New Zealand’s government-run system is currently divided into 20 district health boards, each with their own budget. Some describe the system as a “postcode lottery” of different treatment depending on where people live.
Health Minister Andrew Little said that over three years, the district boards will be replaced by a single new body called Health New Zealand. He promised an increased focus on public health and treating people early so they don’t end up in hospitals.
He said the coronavirus pandemic had forced the system into a rare and welcomed collaboration but it wasn’t how it usually worked.
The overhaul also includes a new Indigenous Maori Health Authority.
“Our system has become overly complex. It is far too complicated for a small nation,” Little said. “We simply do not need 20 different sets of decision-makers.”
The extent of the overhaul came as a surprise to many and went beyond the recommendations of a review panel. It was cautiously welcomed by several groups representing doctors and health care workers.
But opposition health spokesman Dr. Shane Reti said the restructure was “reckless” and would see regions and small communities lose their voices. He said the government had an ideology of centralized control.
“Health New Zealand will likely end up as just another bureaucracy that governments will have to fund, instead of investing the money where it’s needed most,” Reti said.
Associate Health Minister Ayesha Verrall said a new public health agency would mean experts would be better-placed to fight future pandemics and could focus more strategically on problems like diabetes, cancer and heart disease.
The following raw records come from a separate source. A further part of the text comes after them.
(** The message of a [JSONDecodeError], a [ValueError]. *)
Definition decode_error (text msg rest : string) : exn :=
  let before := str_take (str_length text - str_length rest) text in
  ValueError (msg +:+ ": line " +:+ str_of_Z (zlen (split_on NL before))
    +:+ " column " +:+ str_of_Z (1 + Z.of_nat (str_length (after_last NL before)))
    +:+ " (char " +:+ str_of_Z (Z.of_nat (str_length before)) +:+ ")").

Definition loads (text : string) : result pyval :=
  if startswith (String "239" (String "187" (String "191" ""))) text
  then Err (decode_error text "Unexpected UTF-8 BOM (decode using utf-8-sig)" text)
  else
    match scan (scan_fuel text) Value (skip_ws text) with
    | Parsed v rest =>
        let rest := skip_ws rest in
        if String.eqb rest "" then Ok v else Err (decode_error text "Extra data" rest)
    | Failed msg rest => Err (decode_error text msg rest)
    | Exhausted => Err (RuntimeError "fuel")
    end.

End Decoder.

(** ** Totality *)

Lemma skip_ws_le s : (str_length (skip_ws s) ≤ str_length s)%nat.
Proof. induction s as [|c s IH]; cbn [skip_ws str_length]; [lia|]. destruct (is_ws c); cbn [str_length]; lia. Qed.

Lemma span_while_spec p s a r : span_while p s = (a, r) → s = a +:+ r ∧ str_forallb p a = true.
Proof.
  revert a r. induction s as [|c s IH]; intros a r; cbn [span_while]; [by intros [= <- <-]|].
  destruct (p c) eqn:Ec; [|by intros [= <- <-]]. destruct (span_while p s) as [a' r'] eqn:E. intros [= <- <-].
  destruct (IH _ _ eq_refl) as [-> Ha]. split; [done|]. cbn. by rewrite Ec.
Qed.

Lemma expect_Some c s r : expect c s = Some r ↔ s = String c r.
Proof. destruct s as [|a s]; [done|]. cbn [expect]. destruct (Ascii.eqb_spec a c) as [->|]; naive_solver. Qed.

Lemma prepend_Parsed p r s rest : prepend p r = Parsed s rest ↔ ∃ s', r = Parsed s' rest ∧ s = p +:+ s'.
Proof. destruct r; cbn; naive_solver. Qed.

Lemma prepend_not_exhausted p r : r ≠ Exhausted → prepend p r ≠ Exhausted.
Proof. by destruct r. Qed.

Lemma strong_length (P : string → Prop) : (∀ s, (∀ s', (str_length s' < str_length s)%nat → P s') → P s) → ∀ s, P s.
Proof. intros H s. induction s as [s IH] using (induction_ltof1 _ str_length). apply H. intros s' Hs'. by apply IH. Qed.

(** The outcome is not for want of fuel, and a value leaves less than [n] characters. *)
Definition progresses {A} (n : nat) (r : parsed A) : Prop :=
  match r with Parsed _ rest => (str_length rest < n)%nat | Failed _ _ => True | Exhausted => False end.

Lemma prepend_progresses n m p r : progresses m r → (m ≤ n)%nat → progresses n (prepend p r).
Proof. destruct r; cbn; [lia|done..]. Qed.

Lemma scan_string_progresses start s : progresses (S (str_length s)) (scan_string start s).
Proof.
  induction s as [s IH] using strong_length. destruct s as [|c s1]; [done|]. cbn [scan_string str_length].
  assert (Hrec : ∀ p s', (str_length s' ≤ str_length s1)%nat → progresses (S (S (str_length s1))) (prepend p (scan_string start s'))).
  { intros p s' Hs. eapply prepend_progresses; [apply IH; cbn [str_length]; lia|lia]. }
  repeat (case_match; try done); cbn [str_length] in *; try (apply Hrec; cbn [str_length]; lia). cbn. lia.
Qed.

Lemma scan_digits_spec s ds r : scan_digits s = Some (ds, r) → s = ds +:+ r ∧ ds ≠ "" ∧ str_forallb is_digit ds = true.
Proof.
  unfold scan_digits. destruct (span_while is_digit s) as [a b] eqn:E. apply span_while_spec in E as [-> Ha].
  destruct (String.eqb_spec a ""); naive_solver.
Qed.

Lemma scan_sign_spec s sign r : scan_sign s = (sign, r) → s = sign +:+ r.
Proof.
  unfold scan_sign. destruct (expect "-" s) eqn:E1; [apply expect_Some in E1 as ->; by intros [= <- <-]|].
  destruct (expect "+" s) eqn:E2; [apply expect_Some in E2 as ->|]; by intros [= <- <-].
Qed.

Lemma scan_fraction_spec s f r : scan_fraction s = (f, r) → s = f +:+ r.
Proof.
  unfold scan_fraction. destruct (expect "." s) eqn:E; [|by intros [= <- <-]]. apply expect_Some in E as ->.
  destruct (scan_digits _) as [[ds r']|] eqn:E; [|by intros [= <- <-]]. apply scan_digits_spec in E as [-> _].
  intros [= <- <-]. done.
Qed.

Lemma scan_exponent_spec s x r : scan_exponent s = (x, r) → s = x +:+ r.
Proof.
  unfold scan_exponent. destruct s as [|e s]; [by intros [= <- <-]|]. destruct (_ || _); [|by intros [= <- <-]].
  destruct (scan_sign s) as [sign r1] eqn:Es. apply scan_sign_spec in Es as ->.
  destruct (scan_digits r1) as [[ds r2]|] eqn:E; [|by intros [= <- <-]]. apply scan_digits_spec in E as [-> _].
  intros [= <- <-]. cbn. by rewrite str_app_assoc.
Qed.

Lemma scan_number_spec s text b rest : scan_number s = Some (text, b, rest) → s = text +:+ rest ∧ text ≠ "".
Proof.
  unfold scan_number. set (sg := match expect "-" s with Some r => _ | None => _ end).
  assert (Hs : s = sg.1 +:+ sg.2) by (subst sg; destruct (expect "-" s) eqn:E; [by apply expect_Some in E as ->|done]).
  destruct sg as [sign s1]. cbn [fst snd] in Hs. subst s. intros ([whole s2] & Hw & H)%bind_Some.
  assert (s1 = whole +:+ s2 ∧ whole ≠ "") as [-> Hne].
  { destruct (expect "0" s1) eqn:E; [apply expect_Some in E as ->; by injection Hw as <- <-|]. apply scan_digits_spec in Hw. naive_solver. }
  destruct (scan_fraction s2) as [fraction s3] eqn:Ef. apply scan_fraction_spec in Ef as ->.
  destruct (scan_exponent s3) as [exponent s4] eqn:Ee. apply scan_exponent_spec in Ee as ->.
  injection H as <- _ <-. split; [by rewrite !str_app_assoc|]. destruct sign; [|done]. by destruct whole.
Qed.

Section Totality.
Context (float_of : string → pyval).

Lemma word_spec s v rest : word float_of s = Some (v, rest) → (str_length rest < str_length s)%nat.
Proof using Type.
  assert (Hne : Forall (λ wv, wv.1 ≠ "") (words float_of)) by (by repeat constructor). unfold word. revert Hne.
  induction (words float_of) as [|[w u] ws IH]; intros Hne; [done|]. apply Forall_cons in Hne as [Hw Hne]. cbn [first_word].
  destruct (strip_prefix w s) as [r|] eqn:E; [|by apply IH]. intros [= <- <-]. apply strip_prefix_Some in E as ->.
  rewrite str_length_app. destruct w; [done|]. cbn [str_length]. lia.
Qed.

Lemma number_spec s v rest : number float_of s = Some (v, rest) → (str_length rest < str_length s)%nat.
Proof using Type.
  unfold number. intros ([[text b] r] & Hs & H)%bind_Some. apply scan_number_spec in Hs as [-> Hne].
  assert (r = rest) as -> by (destruct b; [|apply bind_Some in H as (z & _ & H)]; by simplify_eq).
  rewrite str_length_app. destruct text; [done|]. cbn [str_length]. lia.
Qed.

Lemma scan_total fuel g s :
  (2 * str_length s + match g with Value => 1 | _ => 2 end ≤ fuel)%nat → progresses (str_length s) (scan float_of fuel g s).
Proof using Type.
  revert g s. induction fuel as [|fuel IH]; intros g s Hf; [destruct g; lia|]. destruct g as [|before|before]; cbn [scan].
  - destruct s as [|c r]; [done|]. cbn [str_length] in *. pose proof (skip_ws_le r) as Hw.
    destruct (Ascii.eqb c DQUOTE).
    { pose proof (scan_string_progresses (String c r) r) as H. destruct (scan_string _ r); done. }
    destruct (Ascii.eqb c "{"%char).
    { destruct (expect "}" (skip_ws r)) as [rest|] eqn:E; [apply expect_Some in E; rewrite E in Hw; cbn [str_length progresses] in *; lia|].
      pose proof (IH (Members []) (skip_ws r) ltac:(cbn; lia)) as H. destruct (scan float_of fuel _ _); cbn [str_length progresses] in *; [lia|done..]. }
    destruct (Ascii.eqb c "["%char).
    { destruct (expect "]" (skip_ws r)) as [rest|] eqn:E; [apply expect_Some in E; rewrite E in Hw; cbn [str_length progresses] in *; lia|].
      pose proof (IH (Elements []) (skip_ws r) ltac:(cbn; lia)) as H. destruct (scan float_of fuel _ _); cbn [str_length progresses] in *; [lia|done..]. }
    destruct (word float_of (String c r)) as [[v rest]|] eqn:E; [by apply word_spec in E|].
    destruct (number float_of (String c r)) as [[v rest]|] eqn:E'; [by apply number_spec in E'|done].
  - pose proof (IH Value s ltac:(cbn; lia)) as H. destruct (scan float_of fuel Value s) as [v rest| |]; [|done..]. cbn in H.
    pose proof (skip_ws_le rest) as Hw. destruct (expect "," (skip_ws rest)) as [more|] eqn:E.
    + apply expect_Some in E. rewrite E in Hw. cbn [str_length] in Hw. pose proof (skip_ws_le more) as Hw'.
      pose proof (IH (Elements (before ++ [v])) (skip_ws more) ltac:(cbn; lia)) as H'.
      destruct (scan float_of fuel _ _); cbn [str_length progresses] in *; [lia|done..].
    + destruct (expect "]" (skip_ws rest)) as [rest'|] eqn:E'; [|done]. apply expect_Some in E'. rewrite E' in Hw. cbn [str_length progresses] in *. lia.
  - destruct (expect DQUOTE s) as [r|] eqn:Eq; [|done]. apply expect_Some in Eq as ->. cbn [str_length] in *.
    pose proof (scan_string_progresses (String DQUOTE r) r) as H. destruct (scan_string _ r) as [name rest| |]; [|done..]. cbn in H.
    pose proof (skip_ws_le rest) as Hw. destruct (expect ":" (skip_ws rest)) as [rest1|] eqn:Ec; [|done].
    apply expect_Some in Ec. rewrite Ec in Hw. cbn [str_length] in Hw. pose proof (skip_ws_le rest1) as Hw1.
    pose proof (IH Value (skip_ws rest1) ltac:(cbn; lia)) as H1. destruct (scan float_of fuel Value _) as [v rest2| |]; [|done..]. cbn in H1.
    pose proof (skip_ws_le rest2) as Hw2. destruct (expect "," (skip_ws rest2)) as [more|] eqn:E.
    + apply expect_Some in E. rewrite E in Hw2. cbn [str_length] in Hw2. pose proof (skip_ws_le more) as Hw3.
      pose proof (IH (Members (before ++ [(name, v)])) (skip_ws more) ltac:(cbn; lia)) as H'.
      destruct (scan float_of fuel _ _); cbn [str_length progresses] in *; [lia|done..].
    + destruct (expect "}" (skip_ws rest2)) as [rest'|] eqn:E'; [|done]. apply expect_Some in E'. rewrite E' in Hw2. cbn [str_length progresses] in *. lia.
Qed.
And Associate Health Minister Peeni Henare said the new Maori Health Authority would allow more control for Maori, who suffer worse health on average than other New Zealanders.
The New Zealand health system is government subsidized but patients still need to pay a portion of the cost when visiting the doctor or accessing many other services. More than one-third of adults opt to pay for the additional benefits offered by private health insurers.